"Are you okay, my dear?" The doctors voice waves at me from what seems like a very distant distance away and I realize how in my own head I've drifted in my state of numb. We're still rumbling along this dark makeshift path, carved through the dense forest, and I was so zoned out in my own mind I completely faded to dark. My cheeks are damp with the tears that sprung out of me and I'm staring blankly ahead, in a state of disconnect, ahead, like everyone I know suddenly died a horrible death, again, and I had to watch.
"I can't be one of those…. those…. creatures. They killed everyone in the orphanage." It's a soft, pitiful whispering tone, and I can't bring myself to look at him. My head so full of confusion, pain, and questions, and I keep picturing Colton's face, his dimpled smile, and those deep dark sexy eyes, and what he's going to think when he finds out… Meadow, the sub pack. How will they look at me now?
I'm the enemy, and I've been among them this whole time.
"Alora. Those beings were not always the blood thirsty wolf murderers you view them as now. Vampires serve a purpose in the grand scheme of things too, and their kind has as much validity as the wolves.
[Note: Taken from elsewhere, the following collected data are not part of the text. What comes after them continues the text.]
(** X20. The patch of the configuration module is not applied as a
    whole.  When the module has neither [get_default_scheme] nor
    [_get_default_scheme], the [AttributeError] for the second name
    escapes from [load_module] after [get_config_var] was wrapped and
    [_PIP_USE_SYSCONFIG] set: the module is left with these two changes,
    [get_paths] is not wrapped, the flag is not cleared and the name is
    not registered. *)
Theorem sysconfig_patch_is_not_atomic (h : Host) (fuel : nat) (name m : string)
    (s si : State) (o : gmap string value) (f : value) :
  PyStr.startswith name "sysconfig" = true →
  import_module h (load_module h fuel) "sysconfig"
    (after_debug (load_line name) s) = Ret m si →
  modules si !! m = Some o →
  o !! "get_config_var" = Some f →
  o !! "get_default_scheme" = None →
  o !! "_get_default_scheme" = None →
  let o' := <["_PIP_USE_SYSCONFIG" := VBool true]>
              (<["get_config_var" := GetConfigVarWrapped f]> o) in
  load_module h (S fuel) name s =
    Raise (AttributeError "_get_default_scheme") (with_module m o' si) ∧
  o' !! "get_config_var" = Some (GetConfigVarWrapped f) ∧
  o' !! "get_paths" = o !! "get_paths" ∧
  importer (with_module m o' si) = importer si ∧
  sys_modules (with_module m o' si) = sys_modules si.
Proof.
  intros Hn Himp Hm Hf Hg1 Hg2 o'.
  split.
  2:{ unfold o'. repeat split.
      - by rewrite lookup_insert_ne, lookup_insert_eq.
      - by rewrite !lookup_insert_ne. }
  cbn [load_module]. rewrite Hn. apply bind_Raise.
  msteps. unfold load_line in Himp. rewrite (bind_Ret _ _ _ _ _ Himp).
  attr_get Hm Hf. attr_set Hm.
  attr_set (with_module_lookup m (<["get_config_var" := GetConfigVarWrapped f]> o) si).
  rewrite with_module_twice. fold o'.
  assert (Ho1 : o' !! "get_default_scheme" = None)
    by (unfold o'; by rewrite !lookup_insert_ne).
  assert (Ho2 : o' !! "_get_default_scheme" = None)
    by (unfold o'; by rewrite !lookup_insert_ne).
  apply bind_Raise. unfold except_AttributeError.
  rewrite (bind_Raise _ _ _ _ _
             (getattr_missing _ _ _ _ (with_module_lookup m o' si) Ho1)).
  by rewrite (bind_Raise _ _ _ _ _
                (getattr_missing _ _ _ _ (with_module_lookup m o' si) Ho2)).
Qed.

Lemma sysconfig_patch_is_not_atomic_witness :
  let s := probed Sysconfig "sysconfig" (booted_state ∅ empty_world) in
  ∃ s', load_module host_without_scheme 1 "sysconfig" s =
          Raise (AttributeError "_get_default_scheme") s' ∧
        module_attr s' "sysconfig" "get_config_var" =
          Some (GetConfigVarWrapped (HostFn "sysconfig.get_config_var")) ∧
        module_attr s' "sysconfig" "get_paths" =
          Some (HostFn "sysconfig.get_paths") ∧
        loading_sysconfig (importer s') = true.
Proof.
  intros s.
  pose proof (sysconfig_patch_is_not_atomic host_without_scheme 0 "sysconfig"
                "sysconfig" s _
                (<["get_config_var" := HostFn "sysconfig.get_config_var"]>
                 (<["get_paths" := HostFn "sysconfig.get_paths"]> ∅))
                (HostFn "sysconfig.get_config_var")
                eq_refl eq_refl eq_refl eq_refl eq_refl eq_refl) as H.
  cbv zeta in H. destruct H as (Hrun & _).
  eexists. split; [exact Hrun|]. repeat split; reflexivity.
Defined.

(** *** The import performed by [load_module] *)

Lemma bind_ext_l {A B : Type} (m1 m2 : M A) (k : A → M B) (s : State) :
  m1 s = m2 s → bind m1 k s = bind m2 k s.
Proof. unfold bind. by intros ->. Qed.

(** [load_module] depends on its import only through the one import it
    performs. *)
Lemma load_module_with_ext (imp1 imp2 : string → M string) (name : string)
    (s : State) :
  (∀ t, target_of_name name = Some t →
        imp1 (imported_name t name) (after_debug (load_line name) s) =
        imp2 (imported_name t name) (after_debug (load_line name) s)) →
  load_module_with imp1 name s = load_module_with imp2 name s.
Proof.
  unfold target_of_name, load_line, load_module_with. intros H.
  repeat (match type of H with
          | context [if ?c then _ else _] => destruct c
          end;
          [specialize (H _ eq_refl); cbn [imported_name] in H;
           apply bind_ext_l; msteps; by apply bind_ext_l|]).
  done.
Qed.

(** X21. [load_module] consults the import system once.  After its debug
    line it imports [sysconfig] for a name that starts with [sysconfig],
    the name itself for the four other targets, and nothing for any other
    name; its outcome depends on the import system through that one call
    alone.  When that import raises, [load_module] raises the same
    exception in the state the import left: nothing is patched, no flag
    is cleared and the name is not registered. *)
Theorem load_module_imports_once (imp1 imp2 : string → M string)
    (name : string) (s : State) :
  (∀ t, target_of_name name = Some t →
        imp1 (imported_name t name) (after_debug (load_line name) s) =
        imp2 (imported_name t name) (after_debug (load_line name) s)) →
  load_module_with imp1 name s = load_module_with imp2 name s ∧
  (∀ t e s', target_of_name name = Some t →
     imp1 (imported_name t name) (after_debug (load_line name) s) = Raise e s' →
     load_module_with imp1 name s = Raise e s' ∧
     load_module_with imp2 name s = Raise e s').
Proof.
  intros H. split; [by apply load_module_with_ext|].
  intros t e s' Ht Hr. split.
  - by apply (load_module_import_raises imp1 t).
  - apply (load_module_import_raises imp2 t); [done|]. by rewrite <- (H t Ht).
Qed.

(** Two import systems that differ on every module but [sysconfig]. *)
Lemma load_module_imports_once_witness :
  let s := booted_state ∅ empty_world in
  load_module_with (import_module unix_host no_loader) "sysconfig_extras" s =
  load_module_with
    (fun n => if String.eqb n "sysconfig"
              then import_module unix_host no_loader n
              else raise (ModuleNotFoundError n))
    "sysconfig_extras" s.
Proof.
  intros s.
  refine (proj1 (load_module_imports_once (import_module unix_host no_loader)
                   (fun n => if String.eqb n "sysconfig"
                             then import_module unix_host no_loader n
                             else raise (ModuleNotFoundError n))
                   "sysconfig_extras" s _)).
  intros t Ht. injection Ht as <-. reflexivity.
Defined.

(** *** Imports after the first *)

Lemma bind_inv_Ret {A B : Type} (m : M A) (k : A → M B) (s s' : State) (b : B) :
  bind m k s = Ret b s' → ∃ a s1, m s = Ret a s1 ∧ k a s1 = Ret b s'.
Proof.
  unfold bind. destruct (m s) as [a s1|e s1|]; [|done..].
  intros Hk. by exists a, s1.
Qed.

(** [load_module] returns the module it registered under the name. *)
Lemma load_module_registers (h : Host) (fuel : nat) (name m : string)
    (s s' : State) :
  load_module h fuel name s = Ret m s' → sys_modules s' !! name = Some m.
Proof.
  destruct fuel as [|fuel]; [done|]. rewrite load_module_S.
  unfold load_module_with. intros H.
  apply bind_inv_Ret in H as ([m0|] & s1 & _ & Hk); [|done].
  rewrite bind_modify in Hk. injection Hk as <- <-.
  cbn [sys_modules set_sys_modules]. apply lookup_insert_eq.
Qed.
There are those among them, much like your kind, who are peaceful and land loving as some of the wolves are, they don't even hunt humans and very much never wanted for the battles and wars to happen. A feud so ridiculous the history books fail to record it properly, and no one really knows why the species raged a war against one another in the first place. It's a forgotten cause. You are not a creature, and this does not change who you are inside. You are the same fearless girl sat before me that you were ten minutes ago."
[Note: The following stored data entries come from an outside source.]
(** * Time tracking system: work-hour calculator, break overlap detector,
      session merger and the break-recording endpoint.

    The development embeds the Python sources

      - [app/database/models.py]         ([BreakType], [BreakEntry], [TimeEntry]),
      - [app/services/time_calculator.py] ([TimeCalculator]),
      - [app/services/session_manager.py] ([SessionManager]),
      - [app/routers/tracking.py]         ([record_break])

    as executable Rocq functions.

    Modelling conventions.
      - A naive [datetime] is the record of its fields; the calendar date is
        kept as its proleptic ordinal ([date.toordinal()]), the time of day as
        hour, minute, second and microsecond.  A [timedelta] is its length in
        microseconds, an integer.
      - Python floats are idealised as exact rationals ([Q]); numeric equality
        of hours is [Qeq].  Integers ([duration_minutes]) are [Z].
      - Exceptions are values of [Exn]; a function that may raise returns a
        [Result].
      - The Mongo collection is a finite map from the natural key
        (employee, day) to the stored [TimeEntry]; the store round trip is the
        identity on the fields modelled here.  The generated [_id] and
        [created_at] fields take no part in any computation and are left out.
      - The timezone resolver, the zone conversions of [pytz] and the clock
        are collaborators, gathered in the class [Collaborators]. *)

From Stdlib Require Import QArith Qabs Lqa DecimalString.
From stdpp Require Import gmap strings list fin_maps.
From Stdlib Require DecimalPos DecimalZ.
(** C3 (amended). [addFrequency] returns the input events in the input
    order, each with or without a tag (nothing is dropped); an event
    that carries a text is tagged exactly when its text is the text of
    three or more console-error or exception events of the last 30
    seconds, whatever its own age, type or level, and the tag is
    "repeated <count>x in 30s" with that count. *)
Theorem addFrequency_tags_by_text
    (thirtySecsAgo : string) (events : list BufferedEvent) :
  event <$> addFrequency thirtySecsAgo events = events
  /\ forall i e, events !! i = Some e -> has_text e = true ->
       let n := recentErrorsWithText thirtySecsAgo events (text_or_empty e) in
       addFrequency thirtySecsAgo events !! i
       = Some (mkAnnotated e (if decide (3 <= n) then Some (frequencyTag n) else None)).
Proof.
  split.
  - apply list_eq. intros i. rewrite list_lookup_fmap.
    destruct (events !! i) as [e|] eqn:Hi.
    + by rewrite (addFrequency_lookup _ _ _ _ Hi).
    + unfold addFrequency. by rewrite list_lookup_fmap, Hi.
  - intros i e Hi _. by apply addFrequency_lookup.
Qed.

End Frequency.
Definition status_paragraph (s : Status) : option StatusParagraph :=
  match type s with
  | idle => None
  | t => Some {| className := "text-sm " ++
                   match t with ok => "text-green-600" | _ => "text-red-600" end;
                 text := message s |}
  end.

(** [useState({ type: "idle" })]. *)
Definition status_idle : Status := {| type := idle; message := None |}.

(** What happens to the form: the user changes the values of its controls,
    or submits it and the network answers as [net]. *)
Inductive ContactEvent : Type :=
  | Edit (values : HTMLFormElement)
  | Submit (net : Network).

Definition set_form (f : HTMLFormElement) (p : Page) : Page :=
  {| form := f; status_state := status_state p; currentTarget := currentTarget p;
     defaultPrevented := defaultPrevented p; network_log := network_log p |}.

(** One event on the page under React; a submission also gives the
    completion of the listener. *)
Definition Contact_handle (ev : ContactEvent) (p : Page) : list (Completion unit) * Page :=
  match ev with
  | Edit f => ([], set_form f p)
  | Submit net => let '(c, p') := React_submit net p in ([c], p')
  end.

Fixpoint Contact_run (evs : list ContactEvent) (p : Page) : list (Completion unit) * Page :=
  match evs with
  | [] => ([], p)
  | ev :: rest =>
      let '(cs, p1) := Contact_handle ev p in
      let '(cs', p2) := Contact_run rest p1 in
      (cs ++ cs', p2)
  end.

(** The values the form held at each submission of a sequence of events. *)
Fixpoint submitted_values (evs : list ContactEvent) (f : HTMLFormElement) : list HTMLFormElement :=
  match evs with
  | [] => []
  | Edit f' :: rest => submitted_values rest f'
  | Submit _ :: rest => f :: submitted_values rest f
  end.

(** The values the form holds after a sequence of events in which no
    listener clears it. *)
Fixpoint last_values (evs : list ContactEvent) (f : HTMLFormElement) : HTMLFormElement :=
  match evs with
  | [] => f
  | Edit f' :: rest => last_values rest f'
  | Submit _ :: rest => last_values rest f
  end.
(** * chatgpt-to-claude: conversation reconstruction, rendering, splitting,
      clustering and output paths

    A shallow embedding of the JavaScript pipeline under [site/js]
    ([parser.js], [content-handlers.js], [splitter.js],
    [synthesis/topic-clusterer.js], [organizer.js]) together with the
    properties its specification states about it.

    Conventions.
    - A JavaScript string is the list of its UTF-16 code units ([jsstring]).
    - An optional field of a JSON object is an [option]; [None] stands for a
      field that is absent, [null] or [undefined].
    - A loop that the source writes as [while (true)] over pointers found in
      the input takes a fuel argument; running out of fuel is the outcome
      [Timeout], which stands for a run that does not return. *)

From Stdlib Require Import ZArith NArith QArith List String Ascii Bool Lia.
From Stdlib Require Import Permutation DecimalString DecimalNat Sorted.
From Equations Require Import Equations.
From Equations.Prop Require Logic.
From stdpp Require Import base option list gmap.

Import ListNotations.
Local Open Scope nat_scope.

(* ===================================================================== *)
(** * JavaScript strings and objects *)
(* ===================================================================== *)

Module JS.

(** A string is its sequence of UTF-16 code units. *)
Definition jsstring : Type := list N.

(** An ASCII literal. *)
Definition lit (s : string) : jsstring :=
  List.map N_of_ascii (list_ascii_of_string s).

(** [o || d] for an optional string field: the empty string is falsy. *)
Definition or_str (o : option jsstring) (d : jsstring) : jsstring :=
  match o with
  | Some (c :: s) => c :: s
  | _ => d
  end.

(** Truthiness of an optional string field. *)
Definition truthy (o : option jsstring) : bool :=
  match o with
  | Some (_ :: _) => true
  | _ => false
  end.

(** [String(n)] for a non-negative integer. *)
Definition decimal (n : nat) : jsstring :=
  lit (NilEmpty.string_of_uint (Nat.to_uint n)).

Definition in_range (lo hi c : N) : bool := ((lo <=? c) && (c <=? hi))%N.

(** ECMAScript WhiteSpace and LineTerminator code points: what [\s]
    matches and what [trim] strips. *)
Definition is_space (c : N) : bool :=
  in_range 9 13 c || (c =? 32)%N || (c =? 160)%N || (c =? 5760)%N
  || in_range 8192 8202 c || (c =? 8232)%N || (c =? 8233)%N
  || (c =? 8239)%N || (c =? 8287)%N || (c =? 12288)%N || (c =? 65279)%N.

(** [\w] without the unicode flag: [A-Za-z0-9_]. *)
Definition is_word (c : N) : bool :=
  in_range 48 57 c || in_range 65 90 c || in_range 97 122 c || (c =? 95)%N.

Fixpoint skip_while (p : N -> bool) (s : jsstring) : jsstring :=
  match s with
  | [] => []
  | c :: r => if p c then skip_while p r else s
  end.

Definition skip_while_end (p : N -> bool) (s : jsstring) : jsstring :=
  rev (skip_while p (rev s)).

(** [s.trim()] *)
Definition trim (s : jsstring) : jsstring :=
  skip_while_end is_space (skip_while is_space s).

Fixpoint is_prefix (p s : jsstring) : bool :=
  match p, s with
  | [], _ => true
  | _ :: _, [] => false
  | a :: p', b :: s' => (a =? b)%N && is_prefix p' s'
  end.

(** [s.includes(p)] *)
Fixpoint includes (s p : jsstring) : bool :=
  is_prefix p s ||
  match s with
  | [] => false
  | _ :: s' => includes s' p
  end.

(** [s.lastIndexOf(String.fromCharCode(c))]; [None] is [-1]. *)
Fixpoint lastIndexOf (c : N) (s : jsstring) : option nat :=
  match s with
  | [] => None
  | d :: r =>
      match lastIndexOf c r with
      | Some i => Some (S i)
      | None => if (d =? c)%N then Some 0 else None
      end
  end.

(** The own property [k] of an object given by its entries; [None] when
    the object has no such key. *)
Fixpoint assoc {V : Type} (k : jsstring) (l : list (jsstring * V)) : option V :=
  match l with
  | [] => None
  | (k', v) :: rest => if bool_decide (k' = k) then Some v else assoc k rest
  end.

(** The property names every plain object inherits from
    [Object.prototype].  Reading [obj[k]] for such a [k] that is not an
    own key of [obj] yields the inherited member, not [undefined]. *)
Definition inherited_names : list jsstring :=
  List.map lit
    [ "constructor"; "__defineGetter__"; "__defineSetter__";
      "hasOwnProperty"; "__lookupGetter__"; "__lookupSetter__";
      "isPrototypeOf"; "propertyIsEnumerable"; "toString"; "valueOf";
      "__proto__"; "toLocaleString" ]%string.

Definition inherited (k : jsstring) : bool :=
  bool_decide (k ∈ inherited_names).

(** A value read from JSON where the program expects a number. *)
#[warnings="-register-all"] Inductive JsValue : Type :=
| JNull
| JUndefined
| JBool (b : bool)
| JNumber (q : Q)
| JString (s : jsstring)
| JArray (elements : list JsValue)
| JObject (entries : list (jsstring * JsValue)).

(** [Number(v)] throws a [TypeError] for some values that JSON can hold.
    To convert an object, [valueOf] is called first and, as it does not
    return a primitive, [toString] next.  The [valueOf] an object gets from
    [Object.prototype] returns the object itself, and an own [valueOf] read
    from JSON is not callable and is passed over.  An own [toString] read
    from JSON is not callable either, and then nothing is left to call.
    An array converts through [Array.prototype.join], which converts every
    element other than [null] to a string, and throws when an element does:
    an object with an own [toString], or an array that holds one in turn. *)
Fixpoint Number_throws (v : JsValue) : bool :=
  match v with
  | JObject entries => bool_decide (is_Some (assoc (lit "toString") entries))
  | JArray elements => existsb Number_throws elements
  | _ => false
  end.

(** Outcome of a computation that may fail to produce a value: [Timeout]
    is a run that never returns (the fuel of a [while (true)] loop ran
    out), [Anomaly] a run that leaves the data model (a [TypeError], or a
    value that is not of the expected shape). *)
Inductive Res (A : Type) : Type :=
| Ok (a : A)
| Timeout
| Anomaly.
Arguments Ok {A} a.
Arguments Timeout {A}.
Arguments Anomaly {A}.

#[global] Instance Res_ret : MRet Res := fun A a => Ok a.

#[global] Instance Res_bind : MBind Res := fun A B k r =>
  match r with
  | Ok a => k a
  | Timeout => Timeout
  | Anomaly => Anomaly
  end.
I break down and sob, falling forward to cradle my face in my palms and try so desperately to catch my breath, to calm the storm of feelings hitting me hard and twisting me up inside. It isn't fair, and why do I get to be so lumbered with every kind of bullshit the fates can throw at me. What did I do to deserve any of this?
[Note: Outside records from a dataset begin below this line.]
(** * WerewolfPolyphonicAudio: the procedural ambient audio engine

    A shallow embedding of [src/frontend/js/audio.js].

    - JavaScript numbers are modelled as exact rationals ([Q]); the one
      irrational operation of the source, [Math.pow(2, semitone / 12)], is
      kept symbolic in the type [Freq].
    - The Web Audio device is a recording device: every call made on the
      audio context or on one of its nodes is appended to [calls].  The
      argument checks of the device itself (a buffer of less than one
      sample, a negative time, a value that is not finite) are not
      modelled: a call on a constructed device is recorded and returns.
      The only failures are the ones JavaScript itself raises (constructing
      an unavailable device, connecting to [null]).
    - [setInterval] / [clearInterval] act on the platform's table of live
      interval timers.  The environment fires a live timer with [Tick] and
      advances the device clock with [Elapse], in any order: every schedule
      of the platform is among the runs considered.
    - [Math.random] reads an oracle [rand : N -> Q], one value per call.
    - [console.log] / [console.warn] output is not modelled. *)

From Stdlib Require Import QArith Qround ZArith Lia.
From stdpp Require Import gmap list.

#[local] Set Warnings "-clear-no-such-hyp".

Local Open Scope Z_scope.

(** ** Numbers *)

(** [x > y] on JavaScript numbers. *)
Definition Qgtb (x y : Q) : bool := negb (Qle_bool x y).

(** A frequency handed to the device.  [Tempered q s] stands for
    [q * Math.pow(2, s / 12)]; [NaNFreq] for the result of arithmetic on
    [undefined] (an out-of-range scale index). *)
Inductive Freq :=
| Hz (q : Q)
| Tempered (q : Q) (semitone : Z)
| NaNFreq.

Inductive Waveform := sine | triangle | square | sawtooth.

Inductive FilterType := lowpass.

(** ** The output device *)

(** A node of the audio graph: the context's [destination] or a node created
    by one of the [create*] calls, named by its creation index. *)
Inductive Node :=
| Destination
| NodeRef (id : nat).
Lemma rowsOfKey_partition (p : RowObject -> bool) (rows : list RowObject)
  (keys : list jsstring) :
  NoDup keys ->
  Permutation (flat_map (fun key => filter p (rowsOfKey key rows)) keys)
              (filter (fun row => p row && keyIn keys row) rows).
Proof.
  induction 1 as [|k ks Hnin Hnd IH]; cbn [flat_map].
  - induction rows as [|r rows IHr]; [constructor|]. cbn [filter].
    unfold keyIn at 1. destruct (counted r); now rewrite andb_false_r.
  - eapply Permutation_trans; [apply Permutation_app_head, IH|].
    unfold countedRowsOf. rewrite filter_filter_and.
    eapply Permutation_trans; [apply filter_disjoint_perm|].
    + intros r _. unfold keyIn. destruct (counted r) as [d|];
        [|now rewrite !andb_false_r].
      destruct (jsstring_eqb (dateKey RT d) k) eqn:E;
        [|now rewrite andb_false_r].
      apply jsstring_eqb_eq in E. subst k.
      destruct (arr_includes ks (dateKey RT d)) eqn:E';
        [|now rewrite !andb_false_r].
      apply arr_includes_In in E'. contradiction.
    + erewrite filter_ext; [apply Permutation_refl|].
      intros r. unfold keyIn, arr_includes. cbn [existsb].
      destruct (counted r) as [d|]; [|now rewrite !andb_false_r].
      rewrite (jsstring_eqb_sym (dateKey RT d) k).
      destruct (p r); reflexivity.
Qed.

Lemma sums_by_month (p : RowObject -> bool) (rows : list RowObject) :
  num_equiv
    (fold_left num_add
       (map (fun key =>
               fold_left num_add
                 (amountsOf options (filter p (rowsOfKey key rows))) (Fin 0))
            (monthKeysOf RT parseDateText options rows))
       (Fin 0))
    (fold_left num_add
       (amountsOf options
          (filter p (filter (fun row => match counted row with
                                        | Some _ => true
                                        | None => false
                                        end) rows)))
       (Fin 0)).
Proof.
  destruct (taxTypeLoop_groups RT parseDateText options rows)
    as (_ & Hnd & Hkeys).
  set (keys := monthKeysOf RT parseDateText options rows) in *.
  rewrite <- (map_map (fun key => amountsOf options
                                    (filter p (rowsOfKey key rows)))
                      (fun l => fold_left num_add l (Fin 0))).
  eapply num_equiv_trans; [apply fold_num_add_concat|].
  apply fold_num_add_perm. unfold amountsOf.
  replace (concat (map (fun key => map (rowAmount options)
                                      (filter p (rowsOfKey key rows))) keys))
    with (map (rowAmount options)
              (flat_map (fun key => filter p (rowsOfKey key rows)) keys)).
  2:{ rewrite flat_map_concat_map, concat_map, map_map. reflexivity. }
  apply Permutation_map.
  eapply Permutation_trans; [apply rowsOfKey_partition, Hnd|].
  rewrite filter_filter_and.
  erewrite filter_ext_in; [apply Permutation_refl|].
  intros r Hr. cbv beta. f_equal. unfold keyIn.
  destruct (counted r) as [d|] eqn:Hc; [|reflexivity].
  apply arr_includes_In, Hkeys. exists r, d. auto.
Qed.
"They won't see it that way. Don't you understand?" I sit up snapping to face him with fresh tears rolling down my face, dripping from my chin as my heart breaks all over again. Soul ripped wide open. "The pack can't ever accept me if they know, and Colton …. He'll be disgusted with what I am. He fought them, he killed, and survived that war too…. He hates them with a passion that's unmatched." That much was obvious when he ripped the head off the one who had me in its clutches and threw it high over the orphanage wall. I feel nauseous even trying to conjure up how he's going to react, or even how he's going to look at me. I can't bear to pull him into my head and see his face change from that cute boy, cheeky happy, into something hateful and Deacon-like. Seeing me as some crude mash up of vile parts. Disgusted by my existence.
"Dear girl, you said the boy imprinted on you. That means you share the purest kind of love there is, so special, and I'm sure that means he'll accept it as part of who you are., especially if he takes after Sierra. It doesn't define you… you are that same girl. Besides, he has to figure out he's half witch and I know from wolf lore that's as bad and he might have to get over that with a little more effort than your news." The doctor shrugs at that as if to point out Colton will probably have bigger issues, and I shake my head at him.
"Why me?" It's not really a real question, more of a verbal despair and I sink back against my seat, lifting my head to stare at the ceiling above us, and try so hard to pull myself together. Sniffing back the emotional break down to stop crying like a vulnerable idiot. None of this is going to help our current situation, and as much as I want to scream and rip that part out of me, I need to put it aside and focus on the now and our bigger issue.
We're in need of protection and I need to link Colton to get it. I don't even know what to say to him, or how, especially now with this foremost in my head. Scared about how that's going to go, and I don't even know if the link will work. Or that he hasn't blocked me on his end too.
"Maybe because you're important and being part vampire gives you something that adds to the prophecy. Your fates always have a reason, isn't that what your kind say… maybe there's a reason you are that, and Colton is half witch. Imagine the tribrids to come from your union. Your children will be three strong species, combined, if your body allows them to come to fruition. That's simply mind blowing. I don't think there's ever been such a breed." The tinge of excitement in his voice inevitably pushes that knife he's stabbing me in the heart with a whole lot deeper.
"There's going to be no children and no god damn union! Colton marked another, so that part is over!" I snap it, alarmingly hostile, sitting up poker straight to glare at him as that extra searing pain rips through my chest at a speed of noughts. Reminding me of all the reasons I was mad as hell at that asshole in the first place, and why I haven't reached out to him since I left.
Screw you Colton. You weak ass daddy's boy who should have just manned the fuck up and realized this was bigger than us! I was the one, not her. How could you?
I don't really mean it, well almost not fully, but I'm still completely devastated that he betrayed our bond. No matter the reason. Even if it was justified in the grand scheme of things. I don't think I can ever forgive him for wounding me in this way and destroying what was meant to be a perfect union.